• THE PROBLEM: Beginning with the line containing "The tensor library", give every line again exactly as it is, ending with the last line of the entries.

━━━ MATERIAL SUPPLIED ━━━

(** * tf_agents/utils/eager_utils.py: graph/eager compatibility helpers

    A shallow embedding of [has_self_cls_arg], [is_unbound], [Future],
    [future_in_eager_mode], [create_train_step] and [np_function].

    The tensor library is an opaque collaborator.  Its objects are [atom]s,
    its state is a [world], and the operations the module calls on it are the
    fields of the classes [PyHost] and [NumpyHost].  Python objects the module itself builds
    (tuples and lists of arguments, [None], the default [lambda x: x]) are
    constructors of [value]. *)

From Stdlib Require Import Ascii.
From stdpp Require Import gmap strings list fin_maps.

━━━

• ANSWER SECTION:
    The tensor library is an opaque collaborator.  Its objects are [atom]s,
    its state is a [world], and the operations the module calls on it are the
    fields of the classes [PyHost] and [NumpyHost].  Python objects the module itself builds
    (tuples and lists of arguments, [None], the default [lambda x: x]) are
    constructors of [value]. *)

From Stdlib Require Import Ascii.
From stdpp Require Import gmap strings list fin_maps.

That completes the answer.